DATA SUPPLIED:
▼▼▼
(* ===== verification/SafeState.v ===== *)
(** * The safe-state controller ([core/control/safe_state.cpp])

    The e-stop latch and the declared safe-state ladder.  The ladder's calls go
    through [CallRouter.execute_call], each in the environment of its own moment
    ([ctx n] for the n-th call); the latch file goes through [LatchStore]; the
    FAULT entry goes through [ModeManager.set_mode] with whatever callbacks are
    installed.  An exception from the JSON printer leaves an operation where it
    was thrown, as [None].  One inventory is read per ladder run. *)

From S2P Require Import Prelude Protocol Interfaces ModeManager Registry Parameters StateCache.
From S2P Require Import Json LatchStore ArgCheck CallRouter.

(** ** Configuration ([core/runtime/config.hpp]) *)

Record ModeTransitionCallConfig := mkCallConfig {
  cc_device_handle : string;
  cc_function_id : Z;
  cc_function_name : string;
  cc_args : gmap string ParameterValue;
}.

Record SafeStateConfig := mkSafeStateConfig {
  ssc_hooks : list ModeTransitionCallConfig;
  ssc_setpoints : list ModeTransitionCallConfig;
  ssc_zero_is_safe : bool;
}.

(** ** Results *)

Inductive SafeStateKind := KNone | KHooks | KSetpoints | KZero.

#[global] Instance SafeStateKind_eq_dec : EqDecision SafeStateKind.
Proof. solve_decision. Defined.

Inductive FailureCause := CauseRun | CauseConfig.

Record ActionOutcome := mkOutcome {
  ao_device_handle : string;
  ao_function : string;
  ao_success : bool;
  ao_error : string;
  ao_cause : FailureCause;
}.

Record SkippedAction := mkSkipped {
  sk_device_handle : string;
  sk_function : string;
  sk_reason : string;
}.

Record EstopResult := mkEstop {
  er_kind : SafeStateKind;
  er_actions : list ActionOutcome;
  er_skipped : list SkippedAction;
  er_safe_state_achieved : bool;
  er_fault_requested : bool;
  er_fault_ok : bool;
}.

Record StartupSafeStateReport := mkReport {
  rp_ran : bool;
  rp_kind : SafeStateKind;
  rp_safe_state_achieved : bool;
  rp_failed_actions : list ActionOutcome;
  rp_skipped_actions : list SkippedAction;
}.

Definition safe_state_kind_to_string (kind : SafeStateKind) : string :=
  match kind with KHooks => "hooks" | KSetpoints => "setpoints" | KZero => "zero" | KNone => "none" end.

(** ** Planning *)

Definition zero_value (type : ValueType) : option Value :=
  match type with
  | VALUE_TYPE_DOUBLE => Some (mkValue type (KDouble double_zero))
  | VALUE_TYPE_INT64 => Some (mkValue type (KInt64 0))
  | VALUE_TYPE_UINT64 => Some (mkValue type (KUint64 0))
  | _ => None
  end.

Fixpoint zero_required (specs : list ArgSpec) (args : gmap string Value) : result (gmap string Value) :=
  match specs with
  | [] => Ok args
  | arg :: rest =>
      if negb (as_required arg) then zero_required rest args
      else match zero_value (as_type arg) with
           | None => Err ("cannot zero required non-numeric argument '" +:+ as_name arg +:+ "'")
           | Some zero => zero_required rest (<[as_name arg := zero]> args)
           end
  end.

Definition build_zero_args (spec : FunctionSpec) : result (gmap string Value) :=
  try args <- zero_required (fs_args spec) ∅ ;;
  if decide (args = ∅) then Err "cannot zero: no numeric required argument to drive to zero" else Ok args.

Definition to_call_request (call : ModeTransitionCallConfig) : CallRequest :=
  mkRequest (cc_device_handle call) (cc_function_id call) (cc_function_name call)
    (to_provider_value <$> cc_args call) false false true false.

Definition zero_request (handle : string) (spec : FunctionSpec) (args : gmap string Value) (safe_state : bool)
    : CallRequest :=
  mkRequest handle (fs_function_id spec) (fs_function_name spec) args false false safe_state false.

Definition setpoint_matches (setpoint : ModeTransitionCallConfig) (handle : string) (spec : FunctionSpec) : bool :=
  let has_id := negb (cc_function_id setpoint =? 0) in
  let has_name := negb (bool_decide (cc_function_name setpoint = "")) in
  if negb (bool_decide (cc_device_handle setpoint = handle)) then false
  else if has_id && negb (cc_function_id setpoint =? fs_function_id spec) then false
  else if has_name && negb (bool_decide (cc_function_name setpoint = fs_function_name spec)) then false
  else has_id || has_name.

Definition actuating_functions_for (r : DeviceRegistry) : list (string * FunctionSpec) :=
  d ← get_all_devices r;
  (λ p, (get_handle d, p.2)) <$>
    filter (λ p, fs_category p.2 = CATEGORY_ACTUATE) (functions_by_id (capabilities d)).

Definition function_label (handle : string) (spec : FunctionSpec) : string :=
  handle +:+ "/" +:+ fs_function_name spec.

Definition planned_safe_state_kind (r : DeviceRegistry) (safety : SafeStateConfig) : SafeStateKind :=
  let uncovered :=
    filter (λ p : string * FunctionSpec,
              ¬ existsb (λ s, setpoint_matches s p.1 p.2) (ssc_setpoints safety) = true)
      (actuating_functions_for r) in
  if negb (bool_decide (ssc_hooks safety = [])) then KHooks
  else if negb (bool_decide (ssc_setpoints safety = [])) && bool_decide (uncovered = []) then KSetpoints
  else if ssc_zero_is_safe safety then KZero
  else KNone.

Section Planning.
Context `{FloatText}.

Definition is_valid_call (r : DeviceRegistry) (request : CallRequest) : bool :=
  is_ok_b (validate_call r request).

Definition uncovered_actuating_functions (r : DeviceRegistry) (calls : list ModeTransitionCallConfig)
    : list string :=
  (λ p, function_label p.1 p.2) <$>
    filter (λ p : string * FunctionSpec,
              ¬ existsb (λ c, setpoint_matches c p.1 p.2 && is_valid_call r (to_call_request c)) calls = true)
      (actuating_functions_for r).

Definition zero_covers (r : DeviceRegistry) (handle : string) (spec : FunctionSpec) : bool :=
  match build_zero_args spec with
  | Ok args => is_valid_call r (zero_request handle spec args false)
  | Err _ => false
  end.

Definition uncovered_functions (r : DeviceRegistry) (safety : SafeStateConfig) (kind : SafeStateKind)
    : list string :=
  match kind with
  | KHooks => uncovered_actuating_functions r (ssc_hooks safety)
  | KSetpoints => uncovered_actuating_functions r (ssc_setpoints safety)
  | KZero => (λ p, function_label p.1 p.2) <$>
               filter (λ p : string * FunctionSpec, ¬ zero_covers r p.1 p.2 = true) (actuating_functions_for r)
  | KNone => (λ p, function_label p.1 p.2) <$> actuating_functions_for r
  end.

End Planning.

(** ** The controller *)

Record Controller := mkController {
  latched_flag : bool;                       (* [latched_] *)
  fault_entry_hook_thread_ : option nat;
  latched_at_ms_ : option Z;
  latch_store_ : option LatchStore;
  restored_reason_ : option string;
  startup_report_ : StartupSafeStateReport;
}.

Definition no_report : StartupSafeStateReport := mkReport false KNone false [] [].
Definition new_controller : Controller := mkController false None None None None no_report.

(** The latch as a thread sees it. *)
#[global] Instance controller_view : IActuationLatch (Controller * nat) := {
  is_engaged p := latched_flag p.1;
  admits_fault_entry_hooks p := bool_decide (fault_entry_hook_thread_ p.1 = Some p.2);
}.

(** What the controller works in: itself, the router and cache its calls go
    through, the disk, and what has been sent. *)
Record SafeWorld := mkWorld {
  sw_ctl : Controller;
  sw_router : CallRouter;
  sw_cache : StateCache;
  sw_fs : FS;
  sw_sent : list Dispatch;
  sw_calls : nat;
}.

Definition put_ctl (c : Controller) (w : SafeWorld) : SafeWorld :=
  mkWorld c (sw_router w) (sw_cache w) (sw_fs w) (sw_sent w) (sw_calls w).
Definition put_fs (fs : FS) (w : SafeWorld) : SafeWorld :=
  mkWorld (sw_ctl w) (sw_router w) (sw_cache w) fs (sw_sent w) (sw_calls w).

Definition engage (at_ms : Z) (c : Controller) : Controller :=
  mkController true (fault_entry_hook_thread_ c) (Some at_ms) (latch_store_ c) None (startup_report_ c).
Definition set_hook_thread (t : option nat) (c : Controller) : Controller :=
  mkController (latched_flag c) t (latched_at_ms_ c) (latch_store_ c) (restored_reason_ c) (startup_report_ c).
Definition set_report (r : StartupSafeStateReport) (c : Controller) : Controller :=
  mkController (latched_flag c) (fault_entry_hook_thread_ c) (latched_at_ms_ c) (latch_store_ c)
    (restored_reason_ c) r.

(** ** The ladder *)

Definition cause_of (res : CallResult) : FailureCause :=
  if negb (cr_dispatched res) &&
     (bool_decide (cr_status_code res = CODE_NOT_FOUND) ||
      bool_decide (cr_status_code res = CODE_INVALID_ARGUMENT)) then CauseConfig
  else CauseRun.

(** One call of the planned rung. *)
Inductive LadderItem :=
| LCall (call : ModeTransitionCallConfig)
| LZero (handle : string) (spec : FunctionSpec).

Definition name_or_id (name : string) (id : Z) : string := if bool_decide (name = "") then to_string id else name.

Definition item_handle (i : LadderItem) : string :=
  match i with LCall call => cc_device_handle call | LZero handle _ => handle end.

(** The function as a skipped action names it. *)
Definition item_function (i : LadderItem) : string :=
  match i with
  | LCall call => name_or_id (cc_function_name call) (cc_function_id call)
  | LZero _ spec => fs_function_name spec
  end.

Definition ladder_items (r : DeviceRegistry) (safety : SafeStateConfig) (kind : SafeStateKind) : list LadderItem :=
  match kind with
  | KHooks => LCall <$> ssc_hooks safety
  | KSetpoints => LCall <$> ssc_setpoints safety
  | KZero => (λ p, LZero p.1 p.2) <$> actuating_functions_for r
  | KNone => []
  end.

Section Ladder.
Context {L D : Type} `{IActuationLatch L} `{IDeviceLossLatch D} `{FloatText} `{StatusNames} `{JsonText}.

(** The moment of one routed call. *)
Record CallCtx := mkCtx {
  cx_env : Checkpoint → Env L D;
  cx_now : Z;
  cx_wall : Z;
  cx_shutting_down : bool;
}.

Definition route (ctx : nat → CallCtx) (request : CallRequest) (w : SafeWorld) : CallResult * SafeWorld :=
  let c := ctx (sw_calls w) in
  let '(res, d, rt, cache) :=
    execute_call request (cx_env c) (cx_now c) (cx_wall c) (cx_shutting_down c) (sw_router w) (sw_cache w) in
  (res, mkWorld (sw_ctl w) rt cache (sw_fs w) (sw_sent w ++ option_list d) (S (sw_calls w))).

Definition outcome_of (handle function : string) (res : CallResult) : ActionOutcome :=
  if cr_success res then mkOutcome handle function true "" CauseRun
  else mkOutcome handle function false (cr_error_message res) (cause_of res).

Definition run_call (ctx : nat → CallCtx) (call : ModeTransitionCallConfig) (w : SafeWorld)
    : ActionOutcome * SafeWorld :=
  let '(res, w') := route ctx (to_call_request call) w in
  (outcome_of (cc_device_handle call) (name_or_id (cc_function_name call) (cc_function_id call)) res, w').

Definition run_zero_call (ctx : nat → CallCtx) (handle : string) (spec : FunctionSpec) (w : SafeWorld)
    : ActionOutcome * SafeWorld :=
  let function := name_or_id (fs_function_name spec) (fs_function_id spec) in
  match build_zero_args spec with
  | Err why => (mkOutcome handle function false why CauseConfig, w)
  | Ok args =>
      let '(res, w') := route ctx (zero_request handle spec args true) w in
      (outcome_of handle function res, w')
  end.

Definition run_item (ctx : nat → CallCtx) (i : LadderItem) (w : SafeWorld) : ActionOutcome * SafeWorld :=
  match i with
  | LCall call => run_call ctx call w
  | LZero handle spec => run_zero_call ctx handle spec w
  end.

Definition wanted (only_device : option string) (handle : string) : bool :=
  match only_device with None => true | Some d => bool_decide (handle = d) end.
▲▲▲
▼▼▼
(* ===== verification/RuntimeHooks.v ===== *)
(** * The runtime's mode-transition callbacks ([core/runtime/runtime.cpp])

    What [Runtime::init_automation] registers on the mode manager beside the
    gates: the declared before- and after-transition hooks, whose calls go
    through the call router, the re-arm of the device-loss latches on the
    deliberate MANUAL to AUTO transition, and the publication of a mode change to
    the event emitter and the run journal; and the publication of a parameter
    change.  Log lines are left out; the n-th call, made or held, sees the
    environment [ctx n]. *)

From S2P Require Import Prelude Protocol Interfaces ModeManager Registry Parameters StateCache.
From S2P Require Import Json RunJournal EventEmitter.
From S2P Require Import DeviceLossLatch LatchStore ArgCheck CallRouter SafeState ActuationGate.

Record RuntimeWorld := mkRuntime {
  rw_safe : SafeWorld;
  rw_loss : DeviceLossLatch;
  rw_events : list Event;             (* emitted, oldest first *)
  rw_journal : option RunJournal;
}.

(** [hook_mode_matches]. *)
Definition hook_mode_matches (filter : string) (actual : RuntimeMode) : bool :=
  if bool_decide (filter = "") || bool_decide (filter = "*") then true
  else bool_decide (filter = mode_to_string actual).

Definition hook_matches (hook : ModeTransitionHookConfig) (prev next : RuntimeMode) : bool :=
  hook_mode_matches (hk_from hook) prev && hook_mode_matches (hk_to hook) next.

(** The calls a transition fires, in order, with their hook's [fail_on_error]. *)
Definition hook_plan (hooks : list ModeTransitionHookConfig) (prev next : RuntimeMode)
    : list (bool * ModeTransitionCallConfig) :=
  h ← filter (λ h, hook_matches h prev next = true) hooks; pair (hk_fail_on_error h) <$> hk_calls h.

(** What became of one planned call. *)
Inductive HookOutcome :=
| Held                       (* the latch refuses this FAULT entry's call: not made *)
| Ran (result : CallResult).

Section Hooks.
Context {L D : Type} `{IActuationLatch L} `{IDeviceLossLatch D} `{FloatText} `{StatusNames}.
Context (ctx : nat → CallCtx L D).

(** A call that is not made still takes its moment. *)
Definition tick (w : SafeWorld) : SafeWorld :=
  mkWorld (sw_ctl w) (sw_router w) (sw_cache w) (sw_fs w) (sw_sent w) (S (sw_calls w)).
▲▲▲
WORK INSTRUCTION: What you give back should be exactly the lines of the data above from the line with "Definition build_zero_args (spec" through the line with "else has_id || has_name.", both of those included, and nothing more.

ANSWER TO THE PROBLEM:
Definition build_zero_args (spec : FunctionSpec) : result (gmap string Value) :=
  try args <- zero_required (fs_args spec) ∅ ;;
  if decide (args = ∅) then Err "cannot zero: no numeric required argument to drive to zero" else Ok args.

Definition to_call_request (call : ModeTransitionCallConfig) : CallRequest :=
  mkRequest (cc_device_handle call) (cc_function_id call) (cc_function_name call)
    (to_provider_value <$> cc_args call) false false true false.

Definition zero_request (handle : string) (spec : FunctionSpec) (args : gmap string Value) (safe_state : bool)
    : CallRequest :=
  mkRequest handle (fs_function_id spec) (fs_function_name spec) args false false safe_state false.

Definition setpoint_matches (setpoint : ModeTransitionCallConfig) (handle : string) (spec : FunctionSpec) : bool :=
  let has_id := negb (cc_function_id setpoint =? 0) in
  let has_name := negb (bool_decide (cc_function_name setpoint = "")) in
  if negb (bool_decide (cc_device_handle setpoint = handle)) then false
  else if has_id && negb (cc_function_id setpoint =? fs_function_id spec) then false
  else if has_name && negb (bool_decide (cc_function_name setpoint = fs_function_name spec)) then false
  else has_id || has_name.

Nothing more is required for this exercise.